■ **WHAT IS EXPECTED**:
The lines to copy from the listing below are those that contain the string "eapply".

■ **PROVIDED DATA**:
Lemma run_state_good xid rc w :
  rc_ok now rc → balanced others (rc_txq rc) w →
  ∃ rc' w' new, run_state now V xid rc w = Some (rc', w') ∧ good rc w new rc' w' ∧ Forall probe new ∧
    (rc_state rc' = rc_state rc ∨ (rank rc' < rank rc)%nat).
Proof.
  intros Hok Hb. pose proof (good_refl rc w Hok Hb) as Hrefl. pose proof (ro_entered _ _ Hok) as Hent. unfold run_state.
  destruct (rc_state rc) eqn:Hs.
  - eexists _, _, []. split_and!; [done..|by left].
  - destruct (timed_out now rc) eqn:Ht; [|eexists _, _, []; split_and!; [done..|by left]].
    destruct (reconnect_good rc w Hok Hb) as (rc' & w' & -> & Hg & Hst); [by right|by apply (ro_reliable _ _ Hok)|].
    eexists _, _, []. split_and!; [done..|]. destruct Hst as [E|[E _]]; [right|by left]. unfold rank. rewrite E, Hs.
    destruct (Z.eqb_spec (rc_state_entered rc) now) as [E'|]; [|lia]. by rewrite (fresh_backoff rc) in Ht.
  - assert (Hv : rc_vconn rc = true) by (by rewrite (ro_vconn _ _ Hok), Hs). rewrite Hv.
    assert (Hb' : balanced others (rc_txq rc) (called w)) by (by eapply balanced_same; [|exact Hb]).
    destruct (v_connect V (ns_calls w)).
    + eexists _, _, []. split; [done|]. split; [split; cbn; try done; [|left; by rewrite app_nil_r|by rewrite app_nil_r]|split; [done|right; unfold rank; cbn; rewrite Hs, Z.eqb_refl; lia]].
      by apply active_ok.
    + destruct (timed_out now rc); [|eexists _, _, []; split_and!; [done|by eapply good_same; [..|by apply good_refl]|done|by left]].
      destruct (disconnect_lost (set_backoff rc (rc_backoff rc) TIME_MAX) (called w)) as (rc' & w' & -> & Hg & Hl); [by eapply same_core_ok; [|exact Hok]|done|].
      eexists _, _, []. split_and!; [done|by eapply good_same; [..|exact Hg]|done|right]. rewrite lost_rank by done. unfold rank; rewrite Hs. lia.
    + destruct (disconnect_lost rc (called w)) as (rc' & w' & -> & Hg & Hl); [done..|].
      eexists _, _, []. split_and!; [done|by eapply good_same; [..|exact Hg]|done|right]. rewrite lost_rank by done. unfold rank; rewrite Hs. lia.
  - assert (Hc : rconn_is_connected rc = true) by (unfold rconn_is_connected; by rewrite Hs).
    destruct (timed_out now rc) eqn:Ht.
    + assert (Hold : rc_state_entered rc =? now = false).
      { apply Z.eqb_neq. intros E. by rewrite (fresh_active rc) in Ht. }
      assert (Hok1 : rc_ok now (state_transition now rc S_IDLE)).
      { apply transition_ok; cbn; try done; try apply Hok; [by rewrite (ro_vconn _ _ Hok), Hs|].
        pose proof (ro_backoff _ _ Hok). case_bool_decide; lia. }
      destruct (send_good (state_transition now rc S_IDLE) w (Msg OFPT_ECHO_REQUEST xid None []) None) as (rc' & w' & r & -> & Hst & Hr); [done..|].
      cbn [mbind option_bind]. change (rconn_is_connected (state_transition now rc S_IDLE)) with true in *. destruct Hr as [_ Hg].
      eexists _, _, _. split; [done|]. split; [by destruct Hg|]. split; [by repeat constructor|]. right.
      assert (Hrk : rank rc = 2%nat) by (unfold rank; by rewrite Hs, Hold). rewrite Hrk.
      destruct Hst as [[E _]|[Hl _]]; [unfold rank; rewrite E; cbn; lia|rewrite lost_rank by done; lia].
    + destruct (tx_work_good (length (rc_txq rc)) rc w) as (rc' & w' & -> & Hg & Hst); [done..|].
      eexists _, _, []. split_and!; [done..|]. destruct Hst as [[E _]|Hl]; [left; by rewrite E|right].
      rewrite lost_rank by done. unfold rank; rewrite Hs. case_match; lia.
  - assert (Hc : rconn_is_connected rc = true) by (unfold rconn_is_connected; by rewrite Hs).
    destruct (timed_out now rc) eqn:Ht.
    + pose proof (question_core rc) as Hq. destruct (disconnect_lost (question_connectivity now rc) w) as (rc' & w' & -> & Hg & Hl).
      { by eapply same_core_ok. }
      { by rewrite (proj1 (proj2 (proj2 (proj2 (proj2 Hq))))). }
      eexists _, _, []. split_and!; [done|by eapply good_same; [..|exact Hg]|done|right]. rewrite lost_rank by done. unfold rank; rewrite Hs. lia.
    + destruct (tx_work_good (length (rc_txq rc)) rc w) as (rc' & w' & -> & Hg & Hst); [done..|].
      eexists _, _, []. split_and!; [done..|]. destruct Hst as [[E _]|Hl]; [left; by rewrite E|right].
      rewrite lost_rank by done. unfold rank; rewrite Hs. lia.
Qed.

■ **THE COMPLETED TASK**:
    assert (Hb' : balanced others (rc_txq rc) (called w)) by (by eapply balanced_same; [|exact Hb]).
    + destruct (timed_out now rc); [|eexists _, _, []; split_and!; [done|by eapply good_same; [..|by apply good_refl]|done|by left]].
      destruct (disconnect_lost (set_backoff rc (rc_backoff rc) TIME_MAX) (called w)) as (rc' & w' & -> & Hg & Hl); [by eapply same_core_ok; [|exact Hok]|done|].
      eexists _, _, []. split_and!; [done|by eapply good_same; [..|exact Hg]|done|right]. rewrite lost_rank by done. unfold rank; rewrite Hs. lia.
      eexists _, _, []. split_and!; [done|by eapply good_same; [..|exact Hg]|done|right]. rewrite lost_rank by done. unfold rank; rewrite Hs. lia.
      { by eapply same_core_ok. }
      eexists _, _, []. split_and!; [done|by eapply good_same; [..|exact Hg]|done|right]. rewrite lost_rank by done. unfold rank; rewrite Hs. lia.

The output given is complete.